A Systems Approach from Spacecraft Integration
The development of autonomous spacecraft has been a dream within several NASA engineering communities, as well as within research fields such as Artificial Intelligence, for a number of years now. In the recent past these ideas have begun to migrate towards reality as NASA's compelling need for missions with vastly lower operations costs dramatically impacts mission design. Future missions will clearly require that many fault detection and recovery functions be performed automatically onboard. Two prominent examples of this trend are the prominent success of the Sojourner rover on Mars Pathfinder, and more recently, the successful Remote Agent (RAX) and Beacon Operations (BMOX) experiments performed on the New Millenium Program mission ST1. Both missions demonstrated important advances in onboard autonomy, showing in particular important abilities to recover automatically from unexpected obstacles (Pathfinder) and unexpected instrument behavior (ST1).

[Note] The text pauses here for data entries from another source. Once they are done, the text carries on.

(** C1: One exchange on a session.  Whatever the transport and the server
    answer, [compound_raw_once] ends in one of four ways and leaves a sound
    session: it refuses, saying that nothing was sent, and nothing changed; the
    transport did not send, and no slot changed; the fate of the request is
    unknown, and exactly the slot it was sent on is retired; or a SEQUENCE
    result for that session, slot and sequence id came back, exactly that
    slot's sequence id advanced by one, and fatal status flags were latched.
    The request carries the slot's current sequence id and the server's
    target. *)
Theorem session_exchange_spec call ulid `{!Transport call} tag ops s :
  session_ok s → encodable tag ops →
  let '(r, s') := compound_raw_once call ulid tag ops s in
  exchanged tag ops s r s' ∧ session_ok s'.
Proof. intros Hok Henc. by apply compound_raw_once_cases. Qed.

(** The server's answer shows that the request may be sent again: it ran the
    operations [ran] and failed the next one with DELAY or GRACE, and none of
    [ran] opened, closed, linked or renamed anything. *)
Definition may_go_again (ops : list NfsOp.t) (q : Request.t) : Prop :=
  ∃ b ran st, Request.reply q = Ok b ∧ answer_stops b ops ran st
    ∧ (st = status.DELAY ∨ st = status.GRACE)
    ∧ Forall (λ op, NfsOp.opcode op ∉ [OpCode.Open; OpCode.Close; OpCode.Link; OpCode.Rename]) ran.

Lemma transient_is err st : CompoundDecodeError.transient_status err = Some st →
  CompoundDecodeError.status err = Some st ∧ (st = status.DELAY ∨ st = status.GRACE).
Proof.
  unfold CompoundDecodeError.transient_status. destruct (CompoundDecodeError.status err) as [s|]; [|done].
  destruct (_ || _) eqn:H; [|done]. intros [= <-]. split; [done|].
  apply orb_prop in H as [H|H]; apply Z.eqb_eq in H; auto.
Qed.


Lemma retried_may_go_again {A} ops (decode : list Z → res CompoundDecodeError.t A) q :
  tells_errors ops decode → retried ops decode q → may_go_again ops q.
Proof.
  intros Hdec (b & err & Hb & Hwf & Hd & [st Htr] & Hs). apply transient_is in Htr as [Hst Hdg].
  unfold transient_compound_retry_is_safe in Hs.
  destruct (CompoundDecodeError.reply_index err) as [i|] eqn:Hi; [|done]. apply negb_true_iff in Hs.
  specialize (Hdec b Hwf). rewrite Hd in Hdec.
  exists b, (take (Z.to_nat (saturating_sub i 1)) ops), st.
  split_and!; [done|by apply (error_answer_stops b err)|done|].
  apply Forall_forall. intros op Hin Hop. apply not_true_iff_false in Hs. apply Hs, existsb_exists.
  exists op. split; [by apply list_elem_of_In|].
  repeat (apply elem_of_cons in Hop as [Hop|Hop]; [by destruct op|]). by apply not_elem_of_nil in Hop.
Qed.


(** ** Encodable compounds *)

Lemma blen_wire_sequence sq : blen (SequenceArgs.sessionid sq) = 16 → blen (wire_sequence sq) = 36.
Proof.
  intros H. unfold wire_sequence. rewrite !blen_app, !blen_wire_u32, blen_wire_bool, H. lia.
Qed.

Lemma encodable_intro tag ops :
  blen tag ≤ u32_max → blen ops < u32_max → Forall NfsOp.wf ops →
  blen (wire_opaque tag) + 44 + blen (mjoin (NfsOp.wire <$> ops)) ≤ usize_max →
  encodable tag ops.
Proof.
  intros Ht Hn Hwf Hlen sq Hsq. split_and!; try done.
  unfold wire_compound. rewrite !blen_app, !blen_wire_u32, blen_wire_sequence by done. lia.
Qed.

Lemma outcome_total {A} (f : A → bool) x : outcome f x ≠ Panic → x ≠ Panic.
Proof. by destruct x. Qed.

Lemma response_total {A} expected codes b (f : A → bool) x :
  response_spec expected codes b (outcome f x) → x ≠ Panic.
Proof. intros H. apply (outcome_total f). by destruct (outcome f x). Qed.

(** ** Publication happens at most once *)

(** The server's answer to [q] shows that [op] was not carried out: it stopped
    at a failure, and the operations of [ops] it ran before do not include it. *)
Definition not_completed (ops : list NfsOp.t) (op : OpCode.t) (q : Request.t) : Prop :=
  ∃ b ran st, Request.reply q = Ok b ∧ answer_stops b ops ran st ∧ op ∉ (NfsOp.opcode <$> ran).

Lemma retried_not_completed {A} ops (decode : list Z → res CompoundDecodeError.t A) op q :
  tells_errors ops decode → op ∈ [OpCode.Open; OpCode.Close; OpCode.Link; OpCode.Rename] →
  retried ops decode q → not_completed ops op q.
Proof.
  intros Hdec Hop Hre. destruct (retried_may_go_again ops decode q Hdec Hre) as (b & ran & st & Hb & Hst & _ & Hran).
  exists b, ran, st. split_and!; [done..|]. intros Hin. apply list_elem_of_fmap in Hin as (o & -> & Ho).
  rewrite Forall_forall in Hran. by apply (Hran o Ho).
Qed.

(** What [completed_operation] says of the server, when it names a failure. *)
Lemma completed_operation_sound {A} ops (decode : list Z → res CompoundDecodeError.t A) b err st op q :
  tells_errors ops decode → bytes_wf b → Request.reply q = Ok b → decode b = Err err →
  CompoundDecodeError.status err = Some st → is_Some (CompoundDecodeError.reply_index err) →
  CompoundDecodeError.completed_operation err ops op = false → not_completed ops op q.
Proof.
  intros Hdec Hwf Hb Hd Hst [i Hi] Hc. specialize (Hdec b Hwf). rewrite Hd in Hdec.
  exists b, (take (Z.to_nat (saturating_sub i 1)) ops), st.
  split_and!; [done|by apply (error_answer_stops b err)|].
  unfold CompoundDecodeError.completed_operation in Hc. rewrite Hi in Hc. apply not_true_iff_false in Hc.
  intros Hin. apply Hc, existsb_exists. apply list_elem_of_fmap in Hin as (o & -> & Ho).
  exists o. split; [by apply list_elem_of_In|]. by apply bool_decide_eq_true.
Qed.

Lemma completed_index err ops op :
  CompoundDecodeError.completed_operation err ops op = true → is_Some (CompoundDecodeError.reply_index err).
Proof. unfold CompoundDecodeError.completed_operation. by destruct (CompoundDecodeError.reply_index err). Qed.

Definition publish_tag (create_new : bool) : str :=
  if create_new then str_of "publish-link-remove" else str_of "publish-rename".
Definition close_tag (create_new : bool) : str :=
  if create_new then str_of "close-link-remove" else str_of "close-rename".

Definition publish_only_ops (s : NfsSession.t) (opened : OpenedFile.t) (parent : list str)
    (from_name to_name : str) (create_new : bool) : list NfsOp.t :=
  (if create_new then [NfsOp.PutFh (OpenedFile.fh opened)] else [])
  ++ publish_ops (export_root s) parent from_name to_name create_new.

Definition decode_publish (parent : list str) (create_new : bool) (b : list Z)
  : res CompoundDecodeError.t unit :=
  if create_new then decode_link_remove_publish_compound b (length parent)
  else decode_rename_publish_compound b (length parent).
(* ===== verification/Reads.v ===== *)
(** * Reading files (src/client.rs, the read half)

    A file is read in chunks over anonymous READs: a single chunk, a
    sequential loop, or a pipeline that keeps several READs in flight and
    puts the answers, which complete in any order, back together.  This file
    holds the definitions; [ReadsFacts.v] holds what they guarantee.

    The functions use a session only through the operations listed in
    [ReadService]; [session_reads] provides them from [Session.v].  The order
    in which the reads in flight complete is the argument [order]: at its
    [n]-th turn the loop receives the read at index [order n] of those in
    flight (modulo their number), so a statement for every [order] is a
    statement about every order of completion. *)

From S2P Require Import Prelude Proto Errors Path Xdr Ops Rpc Compound Reply Replies Slots Owner Session.

Definition DEFAULT_MAX_BUFFERED_READ_SIZE : Z := 128 * 1024 * 1024.
Definition MAX_OPERATION_PIPELINE_DEPTH : Z := 16.

(** ** Requirements on a read *)

Module ExpectedEof.
Inductive t : Type :=
| CallerSupplied (o : Z)
| ResolvedWithFile (o : Z).

Definition offset (e : t) : Z :=
  match e with CallerSupplied o | ResolvedWithFile o => o end.
End ExpectedEof.

Module ReadRequirements.
Record t : Type := mk {
  expected_len : option Z;
  expected_eof : option ExpectedEof.t;
  limit : option Z;
}.

Definition new (expected_len limit : option Z) : t := mk expected_len None limit.
Definition exact (size : Z) (limit : option Z) : t :=
  mk (Some size) (Some (ExpectedEof.CallerSupplied size)) limit.
Definition resolved_exact (size : Z) (limit : option Z) : t :=
  mk (Some size) (Some (ExpectedEof.ResolvedWithFile size)) limit.
End ReadRequirements.

Definition size_expectation_error (expectation : ExpectedEof.t) (actual : option Z) : Error.t :=
  let expected := ExpectedEof.offset expectation in
  match expectation with
  | ExpectedEof.CallerSupplied _ => Error.file_size_mismatch expected actual
  | ExpectedEof.ResolvedWithFile _ =>
      match actual with
      | Some actual =>
          Error.protocol "READ reached EOF at byte {actual}, but the size resolved with the file was {expected}"
      | None =>
          Error.protocol "READ reached resolved size {expected} without the required EOF indication"
      end
  end.

Definition validate_eof_expectation (expectation : ExpectedEof.t) (observed_end : Z) (eof : bool)
  : res Error.t unit :=
  let expected := ExpectedEof.offset expectation in
  if eof then
    if observed_end =? expected then Ok tt
    else Err (size_expectation_error expectation (Some observed_end))
  else if expected <=? observed_end then Err (size_expectation_error expectation None)
  else Ok tt.

Definition validate_expected_eof (expected observed_end : Z) (eof : bool) : res Error.t unit :=
  validate_eof_expectation (ExpectedEof.CallerSupplied expected) observed_end eof.

Definition validate_optional_expected_eof (expected : option ExpectedEof.t) (observed_end : Z)
    (eof : bool) : res Error.t unit :=
  match expected with
  | Some expected => validate_eof_expectation expected observed_end eof
  | None => Ok tt
  end.

Definition validate_optional_observed_eof (expected : option ExpectedEof.t)
    (observed_eof : option Z) : res Error.t unit :=
  match expected, observed_eof with
  | Some expected, Some actual =>
      if negb (ExpectedEof.offset expected =? actual)
      then Err (size_expectation_error expected (Some actual)) else Ok tt
  | None, _ => Ok tt
  | Some expected, None => Err (size_expectation_error expected None)
  end.

Definition read_needs_retry (read : ReadData.t) (count : Z) : bool :=
  (blen (ReadData.data read) <? count) && negb (ReadData.eof read).

Definition validate_read_reply (read : ReadData.t) (count : Z) : res Error.t unit :=
  if count <? blen (ReadData.data read) then
    Err (Error.protocol "NFS READ returned {} bytes for a {} byte request")
  else if (0 <? count) && (blen (ReadData.data read) =? 0) && negb (ReadData.eof read) then
    Err (Error.protocol "NFS READ returned no data for a nonzero request without EOF")
  else Ok tt.

Definition unwrap_or {A} (d : A) (o : option A) : A := match o with Some a => a | None => d end.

In this talk I want to highlight these space mission experiences by taking up two spacecraft autonomy themes that have important implications for terrestrial autonomous systems. Firstly, I'll describe the underlying philosophy and architecture of the RAX and BMOX systems, and the lessons learned from their implementation on ST1 in terms of ensuring the health and survivability of autonomous systems in general. Secondly, I'll descibe some of the current directions of autonomy research and development at JPL and elsewhere, especially work that deals with incorporating scientific goals and data directly into autonomous systems design.